Tuesday, February 17, 2015

Why Does It Always Have to be About Winning?

It was the regular argument over whether or not Cheryl was too sick to go to work. You see, for me, there are two things going on here. The first is the fact that nurses and teachers are the worst two groups for admitting that they’re sick and calling in. I know from my 19 years as a teacher that it’s often easier to be wheeled in on a gurney and teach than to write stand-up for someone else…especially in a class that’s largely personality-driven, and has no textbook. With nurses it’s always the knowledge that they’re understaffed to begin with, and not wanting to “let the team down” by calling in with the plague.

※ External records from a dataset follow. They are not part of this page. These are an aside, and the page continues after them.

(* ===== verification/RailKernelsOk.v ===== *)
(** * What the encoder writes

    A kernarg image holds the bytes of every argument and hidden field where the
    node places it, and zeros elsewhere. *)

From stdpp Require Import sorting.
From S2P Require Import Prelude Packet RailCopy RailKernels.

(** ** Fields of an image *)

(** Bytes and where they go. *)
Definition field : Type := nat * list Z.
Definition covers (f : field) (i : nat) : Prop := f.1 ≤ i < f.1 + length f.2.
Definition field_fits (n : nat) (f : field) : Prop := f.1 + length f.2 ≤ n.
Definition fields_apart (f g : field) : Prop := ∀ i, covers f i → ¬ covers g i.

Lemma lookup_copy_at at_ bs image i :
  at_ + length bs ≤ length image →
  copy_at at_ bs image !! i = if decide (at_ ≤ i < at_ + length bs) then bs !! (i - at_) else image !! i.
Proof.
  intros Hfit. unfold copy_at. assert (length (take at_ image) = at_) as Hl by (rewrite length_take; lia).
  destruct (decide (at_ ≤ i < at_ + length bs)) as [Hi|Hi].
  - rewrite lookup_app_r by lia. rewrite Hl, lookup_app_l by lia. done.
  - destruct (Nat.lt_ge_cases i at_).
    + rewrite lookup_app_l by lia. by rewrite lookup_take_lt.
    + rewrite lookup_app_r by lia. rewrite Hl, lookup_app_r by lia. rewrite lookup_drop. f_equal. lia.
Qed.

Lemma length_copy_at at_ bs image : at_ + length bs ≤ length image → length (copy_at at_ bs image) = length image.
Proof. intros H. unfold copy_at. rewrite !length_app, length_take, length_drop. lia. Qed.

(** [image] holds the fields [fs], and zeros elsewhere. *)
Record image_of (n : nat) (fs : list field) (image : list Z) : Prop := {
  io_length : length image = n;
  io_field f i : f ∈ fs → covers f i → image !! i = f.2 !! (i - f.1);
  io_zero i : i < n → (∀ f, f ∈ fs → ¬ covers f i) → image !! i = Some 0%Z
}.

Lemma image_put n fs image f :
  image_of n fs image → field_fits n f → (∀ g, g ∈ fs → fields_apart f g) →
  ∃ image', (∀ E, put (E := E) image f.1 f.2 = Done image') ∧ image_of n (fs ++ [f]) image'.
Proof.
  intros [Hl Hf Hz] Hfit Hap. unfold field_fits in Hfit. exists (copy_at f.1 f.2 image). split.
  { intros E. unfold put. by rewrite decide_True by lia. }
  split.
  - by rewrite length_copy_at by lia.
  - intros g i Hg Hc. rewrite lookup_copy_at by lia. apply elem_of_app in Hg as [Hg|Hg%list_elem_of_singleton].
    + rewrite decide_False; [by apply Hf|]. intros Hi. by apply (Hap g Hg i).
    + subst. by rewrite decide_True.
  - intros i Hi Hno. rewrite lookup_copy_at by lia. rewrite decide_False.
    + apply Hz; [done|]. intros g Hg. apply Hno. set_solver.
    + apply (Hno f). set_solver.
Qed.

(** ** Writing a list of entries *)

(** Where an entry is written: offset and size. *)
Definition span : Type := nat * nat.
Definition span_fits (n : nat) (s : span) : Prop := s.1 + s.2 ≤ n.
Definition spans_apart (s t : span) : Prop := s.1 + s.2 ≤ t.1 ∨ t.1 + t.2 ≤ s.1.
Definition field_span (f : field) : span := (f.1, length f.2).

Section entries.
Context {A : Type} (span_of : A → span) (field_of : A → option field) (encode : list Z → A → exec (EncodeFault * list Z) (list Z)).

(** One entry is written as its field, or refused when it has no bytes. *)
Definition writes_field (x : A) : Prop :=
  match field_of x with
  | Some f => span_of x = field_span f ∧ ∀ image, encode image x = put image f.1 f.2
  | None => ∀ image, ∃ e, encode image x = Fail (e, image)
  end.

Lemma encode_entries n l fs0 image :
  (∀ x, x ∈ l → writes_field x) → image_of n fs0 image →
  Forall (span_fits n) (span_of <$> l) → StronglySorted spans_apart ((field_span <$> fs0) ++ (span_of <$> l)) →
  match mapM field_of l with
  | Some fs => ∃ image', foldE encode image l = Done image' ∧ image_of n (fs0 ++ fs) image' ∧ span_of <$> l = field_span <$> fs
  | None => ∃ e image', foldE encode image l = Fail (e, image') ∧ length image' = n
  end.
Proof using Type.
  revert fs0 image. induction l as [|x l IH]; intros fs0 image Hw Him Hfit Hap; cbn [mapM foldE].
  { exists image. by rewrite app_nil_r. }
  pose proof (Hw x ltac:(by left)) as Hx. unfold writes_field in Hx.
  assert (∀ y, y ∈ l → writes_field y) as Hw' by (intros y Hy; apply Hw; by right).
  destruct (field_of x) as [f|] eqn:Hf; cbn [mbind option_bind].
  2:{ destruct (Hx image) as [e ->]. exists e, image. split; [done|apply (io_length _ _ _ Him)]. }
  destruct Hx as [Hspan Henc]. cbn [fmap list_fmap] in Hfit, Hap. apply Forall_cons_1 in Hfit as [Hfx Hfit].
  rewrite Hspan in Hfx, Hap. destruct (image_put n fs0 image f Him) as (image1 & Hput & Him1); [done| |].
  { intros g Hg. assert (spans_apart (field_span g) (field_span f)) as Hgf.
    { eapply StronglySorted_app_1_elem_of; [exact Hap| |by left]. by apply list_elem_of_fmap_2. }
    unfold spans_apart, fields_apart, covers in *. cbn in Hgf. lia. }
  rewrite Henc, Hput. cbn [mbind exec_bind]. specialize (IH (fs0 ++ [f]) image1 Hw' Him1 Hfit).
  rewrite fmap_app, <-app_assoc in IH. specialize (IH Hap). destruct (mapM field_of l) as [fs|]; cbn [mret option_ret].
  - destruct IH as (image2 & H1 & H2 & H3). exists image2. split; [done|]. rewrite <-app_assoc in H2. split; [done|].
    cbn [fmap list_fmap]. by rewrite Hspan, H3.
  - done.
Qed.
End entries.

(** ** A node *)

Definition arg_span (entry : nat * Arg) : span :=
  (entry.1, match entry.2 with ArgConst bytes => length bytes | ArgResource _ _ => 8 | ArgWord _ => 4 end).
Definition hidden_span (h : HiddenArg) : span := (hd_offset h, hd_size h).

Definition arr3_nonneg (a : arr3) : Prop := (0 ≤ a3_x a ∧ 0 ≤ a3_y a ∧ 0 ≤ a3_z a)%Z.

(** Arguments and hidden fields fit the segment and do not meet; axes exist. *)
Record node_laid_out (n : KernelNode) (segment : nat) : Prop := {
  lo_fits : Forall (span_fits segment) ((arg_span <$> kn_args n) ++ (hidden_span <$> kn_hidden n));
  lo_apart : StronglySorted spans_apart ((arg_span <$> kn_args n) ++ (hidden_span <$> kn_hidden n));
  lo_typed : arr3_nonneg (kn_block n) ∧ (0 ≤ kn_dynamic_lds n)%Z;
  lo_axes : Forall (λ h, match hd_kind h with BlockCount a | GroupSize a => a < 3 | _ => True end) (kn_hidden n)
}.

Section node.
Context (program : KernelProgram) (words : list Z) (overrides : ImageOverrides).

(** The bytes of an argument, when it has some. *)
Definition arg_field (entry : nat * Arg) : option field :=
  let '(offset, arg) := entry in
  match arg with
  | ArgConst bytes => Some (offset, bytes)
  | ArgResource resource interior =>
      b ← live_resources program overrides !! resource;
      let address := (bi_base b + interior_of overrides offset interior)%Z in
      if decide (address ≤ u64_max)%Z then Some (offset, le_bytes 8 address) else None
  | ArgWord id => value ← words !! id; Some (offset, le_bytes 4 value)
  end.

(** The bytes of a hidden field, when its value fits. *)
Definition hidden_field (n : KernelNode) (grid : arr3) (h : HiddenArg) : option field :=
  value ← hidden_value n grid (hd_kind h);
  if decide (hd_size h ≤ 8 ∧ (hd_size h = 8 ∨ (value < 2 ^ (8 * Z.of_nat (hd_size h)))%Z)) then
    Some (hd_offset h, take (hd_size h) (le_bytes 8 value))
  else None.

Definition node_fields (n : KernelNode) (grid : arr3) : option (list field) :=
  args ← mapM arg_field (kn_args n); hidden ← mapM (hidden_field n grid) (kn_hidden n); Some (args ++ hidden).

Lemma arg_writes x : writes_field arg_span arg_field (encode_arg program words overrides) x.
Proof using Type.
  destruct x as [offset [bytes|resource interior|id]]; unfold writes_field; cbn [arg_field encode_arg].
  - done.
  - destruct (live_resources program overrides !! resource) as [b|]; cbn [mbind option_bind or_fail exec_bind]; [|by eexists].
    destruct (decide _) as [Hle|Hgt].
    + split; [done|]. intros image. by rewrite (proj2 (checked_add_Some 64 _ _ _) (conj eq_refl Hle)).
    + intros image. rewrite (proj2 (checked_add_None 64 _ _)); [|unfold u64_max in Hgt; unfold umax; lia]. by eexists.
  - destruct (words !! id) as [v|]; cbn [mbind option_bind or_fail exec_bind]; [done|by eexists].
Qed.

Lemma axis3_nonneg a axis : arr3_nonneg a → axis < 3 → ∃ v, axis3 a axis = Some v ∧ (0 ≤ v)%Z.
Proof using Type.
  intros (Hx & Hy & Hz) Ha. unfold axis3. rewrite (proj2 (Nat.ltb_lt _ _) Ha). eexists. split; [done|].
  destruct axis as [|[|[|]]]; cbn; lia.
Qed.

Lemma hidden_value_nonneg n segment grid h :
  node_laid_out n segment → arr3_nonneg grid → h ∈ kn_hidden n → ∃ v, hidden_value n grid (hd_kind h) = Some v ∧ (0 ≤ v)%Z.
Proof using Type.
  intros [_ _ [Hb Hl] Hax] Hg Hh. rewrite Forall_forall in Hax. specialize (Hax h Hh).
  destruct (hd_kind h); cbn [hidden_value]; try (by apply axis3_nonneg); eexists; (split; [done|]); try lia.
  unfold grid_dims. repeat case_match; lia.
Qed.

Lemma shiftr_zero v k : (0 ≤ v)%Z → (0 ≤ k)%Z → (Z.shiftr v k =? 0)%Z = true ↔ (v < 2 ^ k)%Z.
Proof using Type.
  intros Hv Hk. rewrite Z.eqb_eq, Z.shiftr_div_pow2 by done. rewrite Z.div_small_iff by lia. lia.
Qed.

Lemma hidden_writes n segment grid h :
  node_laid_out n segment → arr3_nonneg grid → h ∈ kn_hidden n →
  writes_field hidden_span (hidden_field n grid) (encode_hidden n grid) h.
Proof using Type.
  intros Hn Hg Hh. destruct (hidden_value_nonneg n segment grid h Hn Hg Hh) as (v & Hv & Hnn).
  unfold writes_field, hidden_field, encode_hidden. rewrite Hv. cbn [mbind option_bind unwrap exec_bind].
  destruct (Nat.ltb_spec 8 (hd_size h)) as [Hbig|Hsmall]; cbn [orb].
  { rewrite decide_False by lia. intros image. by eexists. }
  destruct (Nat.ltb_spec (hd_size h) 8) as [Hlt|Hge]; cbn [andb].
  - pose proof (shiftr_zero v (8 * Z.of_nat (hd_size h)) Hnn ltac:(lia)) as Hsh.
    destruct (Z.shiftr _ _ =? 0)%Z; cbn [negb].
    + rewrite decide_True by (split; [done|]; right; by apply Hsh). split; [|done].
      unfold hidden_span, field_span. cbn [fst snd]. by rewrite length_take, length_le_bytes, Nat.min_l by lia.
    + rewrite decide_False; [intros image; by eexists|]. intros [_ [?|Hlt2]]; [lia|]. by apply Hsh in Hlt2.
  - rewrite decide_True by (split; [done|]; left; lia). split; [|done].
    unfold hidden_span, field_span. cbn [fst snd]. by rewrite length_take, length_le_bytes, Nat.min_l by lia.
Qed.

(** ** The encoder *)

Definition live_grid (n : KernelNode) : arr3 := default (kn_grid n) (ov_grid overrides).

Lemma image_zeros k : image_of k [] (replicate k 0%Z).
Proof using Type.
  split.
  - apply length_replicate.
  - by intros f i Hf%elem_of_nil.
  - intros i Hi _. by apply lookup_replicate_2.
Qed.

Lemma encode_ok node n out :
  kp_nodes program !! node = Some n → node_laid_out n (length out) → arr3_nonneg (live_grid n) →
  (is_Some (ov_grid overrides) → has_zero (live_grid n) = false) → kn_segment_bytes n = Some (length out) →
  match node_fields n (live_grid n) with
  | Some fs => ∃ image, encode_kernarg_into program words overrides node out = Done image ∧ image_of (length out) fs image
  | None => ∃ e partial, encode_kernarg_into program words overrides node out = Fail (e, partial) ∧ length partial = length out
  end.
Proof using Type.
  intros Hn Hlo Hg Hz Hseg. unfold encode_kernarg_into. rewrite Hn. cbn [or_fail mbind exec_bind].
  rewrite Hseg. cbn [or_fail mbind exec_bind]. rewrite Nat.eqb_refl. cbn [negb]. fold (live_grid n).
  assert (bool_decide (is_Some (ov_grid overrides)) && has_zero (live_grid n) = false) as ->.
  { destruct (bool_decide_reflect (is_Some (ov_grid overrides))) as [H|]; [by rewrite Hz|done]. }
  pose proof (lo_fits _ _ Hlo) as [Hfa Hfh]%Forall_app. pose proof (lo_apart _ _ Hlo) as Hap.
  pose proof (encode_entries arg_span arg_field (encode_arg program words overrides) (length out) (kn_args n) []
    (replicate (length out) 0%Z) (λ x _, arg_writes x) (image_zeros _) Hfa) as Hargs.
  cbn [fmap list_fmap app] in Hargs. specialize (Hargs (StronglySorted_app_1_l _ _ _ Hap)). unfold node_fields.
  destruct (mapM arg_field (kn_args n)) as [fa|]; cbn [mbind option_bind].
  2:{ destruct Hargs as (e & i & -> & ?). by exists e, i. }
  destruct Hargs as (image1 & -> & Him1 & Hspans). cbn [mbind exec_bind]. cbn [app] in Him1.
  pose proof (encode_entries hidden_span (hidden_field n (live_grid n)) (encode_hidden n (live_grid n)) (length out) (kn_hidden n) fa
    image1 (λ h, hidden_writes n _ _ h Hlo Hg) Him1 Hfh) as Hhid.
  rewrite Hspans in Hap. specialize (Hhid Hap).
  destruct (mapM (hidden_field n (live_grid n)) (kn_hidden n)) as [fh|]; cbn [mbind option_bind].
  - destruct Hhid as (image2 & -> & Him2 & _). by exists image2.
  - done.
Qed.

(** Whatever the encoder answers for a node that is laid out. *)
Lemma encode_result node n out :
  kp_nodes program !! node = Some n → (∀ segment, kn_segment_bytes n = Some segment → node_laid_out n segment) →
  arr3_nonneg (live_grid n) → length out = default 0 (kn_segment_bytes n) →
  match encode_kernarg_into program words overrides node out with
  | Done image => kn_segment_bytes n = Some (length out) ∧ ∃ fs, node_fields n (live_grid n) = Some fs ∧ image_of (length out) fs image
  | Fail (_, partial) => length partial = length out
  | Panic => False
  end.
Proof using Type.
  intros Hn Hlo Hg Hlen. destruct (kn_segment_bytes n) as [segment|] eqn:Hseg; cbn in Hlen.
  2:{ unfold encode_kernarg_into. rewrite Hn. cbn [or_fail mbind exec_bind]. by rewrite Hseg. }
  specialize (Hlo _ eq_refl). subst segment.
  destruct (decide (is_Some (ov_grid overrides) ∧ has_zero (live_grid n) = true)) as [[Ho Hz]|Hno].
  { unfold encode_kernarg_into. rewrite Hn. cbn [or_fail mbind exec_bind]. rewrite Hseg. cbn [or_fail mbind exec_bind].
    rewrite Nat.eqb_refl. cbn [negb]. fold (live_grid n). by rewrite bool_decide_eq_true_2, Hz by done. }
  pose proof (encode_ok node n out Hn Hlo Hg) as Henc. destruct (node_fields n (live_grid n)) as [fs|].
  - destruct Henc as (image & -> & Him); [|done|by split; [|exists fs]].
    intros Ho. destruct (has_zero (live_grid n)) eqn:Hz; [|done]. by destruct Hno.
  - destruct Henc as (e & partial & -> & Hl); [|done|done].
    intros Ho. destruct (has_zero (live_grid n)) eqn:Hz; [|done]. by destruct Hno.
Qed.
End node.

(** ** Programs that the author of railgun makes *)

Record program_wf (program : KernelProgram) : Prop := {
  pf_layout n segment : n ∈ kp_nodes program → kn_segment_bytes n = Some segment → node_laid_out n segment;
  pf_grid n : n ∈ kp_nodes program → arr3_nonneg (kn_grid n);
  pf_args n offset r interior : n ∈ kp_nodes program → (offset, ArgResource r interior) ∈ kn_args n →
    r < length (kp_resources program) ∧ (0 ≤ interior)%Z
}.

The second is Jim Henson. I remember very well that Jim Henson “wasn’t all that sick” and didn’t want to put anyone out of their way when he died at age 53. I live in constant terror of Cheryl being “not all that sick.” I’ve told her that if she dies from not being willing to admit that she’s sick, I’m gonna be soooo pissed. Jim Henson was a general tragedy. Cheryl would be specific and extremely personal.

But then she said something that made me change my mind about her going in to work when she obviously wasn’t well:

I work in a hospital. If I’m that sick, that’s the best place to be, because I’m already there.


Excellent point.

I hadn’t thought of that before.

And then I said the three words that are the reason that I’m writing this:

OK. You win.

I wasn’t expecting what came next. I was expecting her to graciously accept the fact that I had conceded defeat on that point. Instead, she said, “Why does it always have to be about winning and losing for you?”

Whoa! Wait a minute. My sister asks me the same thing. Thing is, though, that it’s not always about winning and losing. Many things, in fact, probably most things are simply differences of opinion where it doesn’t matter either way. Can you really win or lose over whether Applebee’s or Chili’s is the better restaurant? It all depends on your personal taste; although, you can win or lose the coin toss over which one to eat at that night. However, in the things where it is a matter of winning and losing for me, they notice, and think that I’m that way about everything.

But I’m not. This one seemed like a very simple case of someone being right and someone being wrong. She was right about the hospital being the better place to be if you’re sick in the first place, so she won. Makes sense to me. Had we been talking about going to work in a salt mine when you’re sick, I’d be right, and I’d win. Or at least I should win.

As I said, not everything in my life is a matter of winning and losing, but the things that are, clearly are. What are some other examples?

How about when you’ve been emotionally abused, stabbed in the back, had your heart ripped out and stomped on, been thrown under the bus by people you trusted; or any combination of these…leading you to be left as metaphorical roadkill…and then not only merely survive, but thrive? To me, that comeback, that being able to say, “Ha! You thought I was down for the count, but now I’m doing better than ever!” is a definite, and much-needed win. I’ve had my share of those, and I suspect that it’s my talking about those wins that make some people think that for me it’s always about winning or losing.

But they’re wrong.

And if I can convince you to agree with me about this, then I’ve won.